══ EXTRACTED RECORDS ══
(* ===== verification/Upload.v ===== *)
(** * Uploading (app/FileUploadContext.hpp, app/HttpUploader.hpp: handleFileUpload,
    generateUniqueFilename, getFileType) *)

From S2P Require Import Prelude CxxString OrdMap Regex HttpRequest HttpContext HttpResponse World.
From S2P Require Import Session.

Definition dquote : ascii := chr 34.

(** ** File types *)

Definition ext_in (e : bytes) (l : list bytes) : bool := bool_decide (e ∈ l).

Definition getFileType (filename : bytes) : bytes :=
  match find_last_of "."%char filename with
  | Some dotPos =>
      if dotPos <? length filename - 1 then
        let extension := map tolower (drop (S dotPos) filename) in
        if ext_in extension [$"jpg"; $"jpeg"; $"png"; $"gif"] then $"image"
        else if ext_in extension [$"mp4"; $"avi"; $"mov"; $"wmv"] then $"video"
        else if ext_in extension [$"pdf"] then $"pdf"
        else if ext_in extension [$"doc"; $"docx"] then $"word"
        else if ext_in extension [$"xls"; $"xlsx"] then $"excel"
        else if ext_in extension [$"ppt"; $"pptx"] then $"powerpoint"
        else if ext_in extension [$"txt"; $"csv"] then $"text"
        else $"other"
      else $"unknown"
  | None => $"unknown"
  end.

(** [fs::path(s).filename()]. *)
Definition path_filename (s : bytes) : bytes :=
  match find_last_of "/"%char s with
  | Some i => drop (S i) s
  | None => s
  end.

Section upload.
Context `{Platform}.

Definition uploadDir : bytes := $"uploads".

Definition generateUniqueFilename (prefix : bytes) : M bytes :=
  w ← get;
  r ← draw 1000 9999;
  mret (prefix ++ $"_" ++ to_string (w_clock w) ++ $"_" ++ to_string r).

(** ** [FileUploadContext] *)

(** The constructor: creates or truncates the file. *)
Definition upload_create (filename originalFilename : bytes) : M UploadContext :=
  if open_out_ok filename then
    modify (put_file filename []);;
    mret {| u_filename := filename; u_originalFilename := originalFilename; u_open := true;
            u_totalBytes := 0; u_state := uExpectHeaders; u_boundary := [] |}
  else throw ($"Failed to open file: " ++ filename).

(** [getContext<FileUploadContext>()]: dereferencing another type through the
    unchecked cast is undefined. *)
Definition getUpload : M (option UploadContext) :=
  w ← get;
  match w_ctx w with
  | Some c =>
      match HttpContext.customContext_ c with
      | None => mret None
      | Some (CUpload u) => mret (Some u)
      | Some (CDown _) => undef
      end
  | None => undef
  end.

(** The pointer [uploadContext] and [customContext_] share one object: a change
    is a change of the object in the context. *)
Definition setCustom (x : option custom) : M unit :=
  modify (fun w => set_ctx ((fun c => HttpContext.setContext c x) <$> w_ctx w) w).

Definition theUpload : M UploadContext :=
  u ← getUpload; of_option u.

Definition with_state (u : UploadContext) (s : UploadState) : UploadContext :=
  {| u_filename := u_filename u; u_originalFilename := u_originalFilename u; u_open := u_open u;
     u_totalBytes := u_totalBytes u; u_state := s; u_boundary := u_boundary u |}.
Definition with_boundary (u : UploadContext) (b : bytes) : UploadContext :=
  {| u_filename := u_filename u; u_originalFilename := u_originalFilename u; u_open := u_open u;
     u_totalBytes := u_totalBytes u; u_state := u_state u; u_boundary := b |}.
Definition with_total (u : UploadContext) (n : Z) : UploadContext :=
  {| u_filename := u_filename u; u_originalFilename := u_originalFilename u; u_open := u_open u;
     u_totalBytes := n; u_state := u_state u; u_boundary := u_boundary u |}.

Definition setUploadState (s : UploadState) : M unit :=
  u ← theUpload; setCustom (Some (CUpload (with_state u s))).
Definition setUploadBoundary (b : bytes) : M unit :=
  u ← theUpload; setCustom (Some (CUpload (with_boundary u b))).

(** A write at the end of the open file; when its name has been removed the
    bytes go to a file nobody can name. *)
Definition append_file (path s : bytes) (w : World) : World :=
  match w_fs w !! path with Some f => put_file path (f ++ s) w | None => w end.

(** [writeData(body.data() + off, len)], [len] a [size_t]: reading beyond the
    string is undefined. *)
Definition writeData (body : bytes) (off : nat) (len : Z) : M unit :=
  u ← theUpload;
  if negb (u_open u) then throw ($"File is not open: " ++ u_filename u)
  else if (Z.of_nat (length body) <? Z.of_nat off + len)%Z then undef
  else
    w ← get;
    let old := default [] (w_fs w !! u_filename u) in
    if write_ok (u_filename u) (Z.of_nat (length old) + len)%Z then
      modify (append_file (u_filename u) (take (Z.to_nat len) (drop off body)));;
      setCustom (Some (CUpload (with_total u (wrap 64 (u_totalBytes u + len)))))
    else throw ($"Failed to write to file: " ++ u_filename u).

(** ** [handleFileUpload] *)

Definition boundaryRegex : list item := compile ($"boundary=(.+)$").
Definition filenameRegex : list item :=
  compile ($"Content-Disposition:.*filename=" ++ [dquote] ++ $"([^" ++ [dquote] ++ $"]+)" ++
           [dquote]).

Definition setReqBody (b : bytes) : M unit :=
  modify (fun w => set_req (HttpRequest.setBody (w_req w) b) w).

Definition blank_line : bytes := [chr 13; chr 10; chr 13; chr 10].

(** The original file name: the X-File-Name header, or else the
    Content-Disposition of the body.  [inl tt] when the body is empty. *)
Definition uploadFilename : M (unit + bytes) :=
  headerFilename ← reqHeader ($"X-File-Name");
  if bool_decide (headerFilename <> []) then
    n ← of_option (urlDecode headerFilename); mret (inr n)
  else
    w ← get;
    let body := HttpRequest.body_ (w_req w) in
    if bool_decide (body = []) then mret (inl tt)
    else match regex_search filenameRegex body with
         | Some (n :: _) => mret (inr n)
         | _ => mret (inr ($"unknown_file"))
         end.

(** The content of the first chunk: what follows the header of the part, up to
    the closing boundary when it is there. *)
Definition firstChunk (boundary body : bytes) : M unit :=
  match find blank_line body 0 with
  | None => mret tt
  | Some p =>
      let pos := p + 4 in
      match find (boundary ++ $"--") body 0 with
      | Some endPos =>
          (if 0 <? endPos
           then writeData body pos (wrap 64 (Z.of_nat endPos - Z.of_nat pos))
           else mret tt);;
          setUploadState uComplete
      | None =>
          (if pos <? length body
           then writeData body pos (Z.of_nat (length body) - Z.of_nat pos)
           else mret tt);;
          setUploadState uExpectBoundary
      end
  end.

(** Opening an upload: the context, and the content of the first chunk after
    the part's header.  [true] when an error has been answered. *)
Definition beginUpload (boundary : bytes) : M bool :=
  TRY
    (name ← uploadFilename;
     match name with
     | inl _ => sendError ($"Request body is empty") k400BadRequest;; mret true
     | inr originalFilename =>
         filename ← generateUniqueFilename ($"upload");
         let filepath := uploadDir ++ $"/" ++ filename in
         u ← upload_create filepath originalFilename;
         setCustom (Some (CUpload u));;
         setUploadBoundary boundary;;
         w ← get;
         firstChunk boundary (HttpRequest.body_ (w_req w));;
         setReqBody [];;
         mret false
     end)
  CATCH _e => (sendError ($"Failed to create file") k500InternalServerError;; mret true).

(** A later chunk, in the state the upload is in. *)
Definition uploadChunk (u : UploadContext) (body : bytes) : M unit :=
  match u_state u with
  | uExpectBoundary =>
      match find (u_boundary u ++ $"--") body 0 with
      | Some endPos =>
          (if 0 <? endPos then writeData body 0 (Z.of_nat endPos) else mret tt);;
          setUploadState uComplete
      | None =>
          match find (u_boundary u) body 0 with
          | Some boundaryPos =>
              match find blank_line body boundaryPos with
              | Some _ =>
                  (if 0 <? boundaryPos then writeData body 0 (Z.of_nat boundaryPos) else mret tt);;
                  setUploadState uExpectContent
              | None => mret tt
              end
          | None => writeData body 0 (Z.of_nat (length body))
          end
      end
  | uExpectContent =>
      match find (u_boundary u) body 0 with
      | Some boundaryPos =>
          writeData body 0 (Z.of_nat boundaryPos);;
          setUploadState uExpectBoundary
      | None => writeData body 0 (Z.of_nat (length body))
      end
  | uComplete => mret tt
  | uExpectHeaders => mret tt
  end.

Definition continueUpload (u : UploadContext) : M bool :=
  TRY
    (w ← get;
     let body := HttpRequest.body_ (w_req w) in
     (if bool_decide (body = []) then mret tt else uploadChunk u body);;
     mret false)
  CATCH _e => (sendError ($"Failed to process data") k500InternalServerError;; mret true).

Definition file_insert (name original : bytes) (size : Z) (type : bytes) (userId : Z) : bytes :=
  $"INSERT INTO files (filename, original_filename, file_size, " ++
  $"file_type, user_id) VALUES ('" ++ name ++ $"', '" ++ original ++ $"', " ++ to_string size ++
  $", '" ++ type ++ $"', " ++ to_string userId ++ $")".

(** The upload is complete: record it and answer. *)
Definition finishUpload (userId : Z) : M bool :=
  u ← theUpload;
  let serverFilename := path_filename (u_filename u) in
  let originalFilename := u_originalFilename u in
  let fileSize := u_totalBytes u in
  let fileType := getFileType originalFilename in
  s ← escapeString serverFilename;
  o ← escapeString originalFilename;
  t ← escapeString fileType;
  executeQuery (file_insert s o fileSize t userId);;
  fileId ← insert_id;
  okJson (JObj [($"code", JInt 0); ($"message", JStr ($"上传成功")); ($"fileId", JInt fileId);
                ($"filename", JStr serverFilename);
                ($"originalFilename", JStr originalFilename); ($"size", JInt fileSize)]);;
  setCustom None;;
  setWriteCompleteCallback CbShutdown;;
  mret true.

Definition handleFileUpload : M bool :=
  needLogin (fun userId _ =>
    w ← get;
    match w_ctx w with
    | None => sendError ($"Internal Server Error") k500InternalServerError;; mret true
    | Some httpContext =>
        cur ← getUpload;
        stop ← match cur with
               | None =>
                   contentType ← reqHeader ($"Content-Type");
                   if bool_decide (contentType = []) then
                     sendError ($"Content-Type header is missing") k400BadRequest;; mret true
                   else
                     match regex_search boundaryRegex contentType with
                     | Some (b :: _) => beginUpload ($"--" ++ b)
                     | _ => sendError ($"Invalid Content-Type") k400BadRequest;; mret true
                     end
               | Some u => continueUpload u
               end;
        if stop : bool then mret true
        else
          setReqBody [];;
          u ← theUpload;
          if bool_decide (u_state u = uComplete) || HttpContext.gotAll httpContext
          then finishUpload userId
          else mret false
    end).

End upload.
═══
Copy the records above exactly, beginning at the line that contains "else match regex_search" and stopping after the line that contains "let pos := p + 4 in".

### COMPLETED EXERCISE
    else match regex_search filenameRegex body with
         | Some (n :: _) => mret (inr n)
         | _ => mret (inr ($"unknown_file"))
         end.

(** The content of the first chunk: what follows the header of the part, up to
    the closing boundary when it is there. *)
Definition firstChunk (boundary body : bytes) : M unit :=
  match find blank_line body 0 with
  | None => mret tt
  | Some p =>
      let pos := p + 4 in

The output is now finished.